═════ Material shown
(* ===== verification/Backend.v ===== *)
(** The remote task API as the client code relies on it (spec section 6),
    stated as an interface: [Backend] gives the server's answers to the
    endpoints the pages call, [BackendLaws] what a write promises to a
    later read.  The server is not code of this repository; client
    theorems that need its behaviour are proved against these laws, and
    [MemoryBackend] is an in-memory instance showing they can be met.

    A write answers [None] when the server refuses it (a non-ok status). *)

From S2P Require Import Prelude Js Task.
Open Scope Z_scope.

(** The body of a PUT /tasks/{id}: the whole task object, or the partial
    object [{ status }] that the board's drag-and-drop sends. *)
Inductive put_body :=
| PutTask (t : task)
| PutStatus (status : string).

Definition put_body_status (b : put_body) : string :=
  match b with PutTask t => task_status t | PutStatus s => s end.

(** [{ ...t, status: s }]: the task with its status replaced. *)
Definition with_status (s : string) (t : task) : task :=
  mkTask (task_id t) (title t) (description t) s (task_priority t) (dueDate t)
    (subtasks t) (comments t).

Definition find_subtask (sid : Z) (t : task) : option subtask :=
  List.find (fun s => subtask_id s =? sid) (subtasks t).

Class Backend := {
  srv_state : Type;
  srv_task : srv_state -> Z -> option task;                        (** GET /tasks/{id} *)
  srv_tasks : srv_state -> list task;                              (** GET /tasks *)
  srv_put_task : srv_state -> Z -> put_body -> option srv_state;  (** PUT /tasks/{id} *)
  srv_put_subtask : srv_state -> Z -> Z -> bool -> option srv_state;
                                                  (** PUT /tasks/{id}/subtasks/{sid} *)
}.

Class BackendLaws `{Backend} := {
  (** a task the list returns is the task its id returns *)
  srv_tasks_task : forall s t, In t (srv_tasks s) -> srv_task s (task_id t) = Some t;
  (** an accepted PUT of a task sets its status *)
  srv_put_task_status : forall s id b s',
    srv_put_task s id b = Some s' ->
    exists t, srv_task s' id = Some t /\ task_id t = id /\ task_status t = put_body_status b;
  (** an accepted PUT of a task is visible in the list *)
  srv_put_task_listed : forall s id b s' t,
    srv_put_task s id b = Some s' -> srv_task s' id = Some t -> In t (srv_tasks s');
  (** the list holds one entry per id *)
  srv_tasks_ids : forall s, NoDup (map task_id (srv_tasks s));
  (** an accepted PUT of a subtask sets its completion *)
  srv_put_subtask_completed : forall s id sid b s',
    srv_put_subtask s id sid b = Some s' ->
    exists t st, srv_task s' id = Some t /\ find_subtask sid t = Some st /\ completed st = b;
}.

(** ** An in-memory instance: a list of tasks updated by id *)

Module MemoryBackend.

Definition set_completed (sid : Z) (b : bool) (t : task) : task :=
  mkTask (task_id t) (title t) (description t) (task_status t) (task_priority t) (dueDate t)
    (map (fun st => if subtask_id st =? sid then mkSubtask (subtask_id st) (subtask_title st) b
                    else st) (subtasks t))
    (comments t).

Definition lookup (ts : list task) (id : Z) : option task :=
  List.find (fun t => task_id t =? id) ts.

Definition update (id : Z) (f : task -> task) (ts : list task) : list task :=
  map (fun t => if task_id t =? id then f t else t) ts.

(** A store accepts a write to a task it holds; a full PUT keeps the id of
    the URL. *)
Definition apply_put (b : put_body) (t : task) : task :=
  match b with
  | PutTask t' => mkTask (task_id t) (title t') (description t') (task_status t')
                    (task_priority t') (dueDate t') (subtasks t') (comments t')
  | PutStatus s => with_status s t
  end.

Record store := mkStore { store_tasks : list task; store_ids : NoDup (map task_id store_tasks) }.

Lemma update_ids id f ts :
  (forall t, task_id (f t) = task_id t) -> map task_id (update id f ts) = map task_id ts.
Proof. intros Hf. induction ts as [|t ts IH]; simpl; [done|]. destruct (_ =? _); simpl; congruence. Qed.

Lemma apply_put_id b t : task_id (apply_put b t) = task_id t.
Proof. by destruct b. Qed.

Lemma set_completed_id sid b t : task_id (set_completed sid b t) = task_id t.
Proof. done. Qed.

Definition put_task (s : store) (id : Z) (b : put_body) : option store :=
  match lookup (store_tasks s) id with
  | Some _ =>
      Some (mkStore (update id (apply_put b) (store_tasks s))
              (eq_ind_r (fun l => NoDup l) (store_ids s) (update_ids id (apply_put b) _ (apply_put_id b))))
  | None => None
  end.

Definition put_subtask (s : store) (id sid : Z) (b : bool) : option store :=
  match lookup (store_tasks s) id with
  | Some t =>
      if find_subtask sid t is Some _ then
        Some (mkStore (update id (set_completed sid b) (store_tasks s))
                (eq_ind_r (fun l => NoDup l) (store_ids s)
                   (update_ids id (set_completed sid b) _ (set_completed_id sid b))))
      else None
  | None => None
  end.

#[export] Instance memory_backend : Backend := {|
  srv_state := store;
  srv_task s id := lookup (store_tasks s) id;
  srv_tasks s := store_tasks s;
  srv_put_task := put_task;
  srv_put_subtask := put_subtask;
|}.

(** *** Its laws *)

Section Lookup.
#[local] Set Default Proof Using "Type*".
Context (f : task -> task) (Hf : forall t, task_id (f t) = task_id t).

Lemma lookup_update_same ts id t :
  lookup ts id = Some t -> lookup (update id f ts) id = Some (f t).
Proof.
  induction ts as [|t' ts IH]; simpl; [done|].
  destruct (Z.eqb_spec (task_id t') id) as [E|E]; simpl.
  - intros [= <-]. by rewrite Hf, E, Z.eqb_refl.
  - by apply Z.eqb_neq in E as ->.
Qed.

Lemma lookup_update_none ts id : lookup ts id = None -> lookup (update id f ts) id = None.
Proof.
  induction ts as [|t' ts IH]; simpl; [done|].
  destruct (Z.eqb_spec (task_id t') id) as [E|E]; [done|]. simpl.
  by apply Z.eqb_neq in E as ->.
Qed.
End Lookup.

Lemma lookup_In ts id t : lookup ts id = Some t -> In t ts /\ task_id t = id.
Proof. intros H. apply find_some in H as [? ?%Z.eqb_eq]. done. Qed.

Lemma lookup_of_In ts t : NoDup (map task_id ts) -> In t ts -> lookup ts (task_id t) = Some t.
Proof.
  induction ts as [|t' ts IH]; simpl; [done|]. intros Hnd Hin.
  apply NoDup_cons in Hnd as [Hn Hnd].
  destruct (Z.eqb_spec (task_id t') (task_id t)) as [E|E]; destruct Hin as [->|Hin]; auto.
  - exfalso. apply Hn. rewrite E. apply list_elem_of_In, in_map, Hin.
  - done.
Qed.

Lemma find_subtask_set_completed sid b t x :
  find_subtask sid t = Some x ->
  find_subtask sid (set_completed sid b t) = Some (mkSubtask (subtask_id x) (subtask_title x) b).
Proof.
  unfold find_subtask, set_completed. simpl. induction (subtasks t) as [|y l IH]; simpl; [done|].
  destruct (Z.eqb_spec (subtask_id y) sid) as [E|E]; simpl.
  - intros [= <-]. by rewrite E, Z.eqb_refl.
  - by apply Z.eqb_neq in E as ->.
Qed.

Lemma put_task_lookup s id b t :
  lookup (store_tasks s) id = Some t ->
  exists s', put_task s id b = Some s' /\ lookup (store_tasks s') id = Some (apply_put b t).
Proof.
  intros E. unfold put_task. rewrite E. eexists. split; [done|]. simpl.
  apply lookup_update_same; [apply apply_put_id|done].
Qed.

Lemma put_task_missing s id b : lookup (store_tasks s) id = None -> put_task s id b = None.
Proof. unfold put_task. by intros ->. Qed.

#[export] Instance memory_backend_laws : BackendLaws (H := memory_backend).
Proof.
  split; cbn [srv_task srv_tasks srv_put_task srv_put_subtask memory_backend].
  - intros [ts nd] t Hin. by apply lookup_of_In.
  - intros [ts nd] id b s'. unfold put_task. simpl.
    destruct (lookup ts id) as [t0|] eqn:E; [|done]. intros [= <-]. simpl.
    eexists. rewrite (lookup_update_same _ (apply_put_id b) _ _ _ E). split; [done|].
    apply lookup_In in E as [_ <-]. by destruct b.
  - intros [ts nd] id b s' t. unfold put_task. simpl.
    destruct (lookup ts id); [|done]. intros [= <-] Hl. by apply lookup_In in Hl as [? _].
  - intros [ts nd]. exact nd.
  - intros [ts nd] id sid b s'. unfold put_subtask. simpl.
    destruct (lookup ts id) as [t0|] eqn:E; [|done].
    destruct (find_subtask sid t0) as [x|] eqn:Ex; [|done]. intros [= <-]. simpl.
    do 2 eexists. rewrite (lookup_update_same _ (set_completed_id sid b) _ _ _ E).
    split; [done|]. split; [by apply find_subtask_set_completed|done].
Qed.

End MemoryBackend.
══════════
[Task details] Your answer must be the lines above from the one containing "PutTask (t : task)" to the one containing "srv_tasks : srv_state", both included, restated word for word.

[Answer for this exercise]
| PutTask (t : task)
| PutStatus (status : string).

Definition put_body_status (b : put_body) : string :=
  match b with PutTask t => task_status t | PutStatus s => s end.

(** [{ ...t, status: s }]: the task with its status replaced. *)
Definition with_status (s : string) (t : task) : task :=
  mkTask (task_id t) (title t) (description t) s (task_priority t) (dueDate t)
    (subtasks t) (comments t).

Definition find_subtask (sid : Z) (t : task) : option subtask :=
  List.find (fun s => subtask_id s =? sid) (subtasks t).

Class Backend := {
  srv_state : Type;
  srv_task : srv_state -> Z -> option task;                        (** GET /tasks/{id} *)
  srv_tasks : srv_state -> list task;                              (** GET /tasks *)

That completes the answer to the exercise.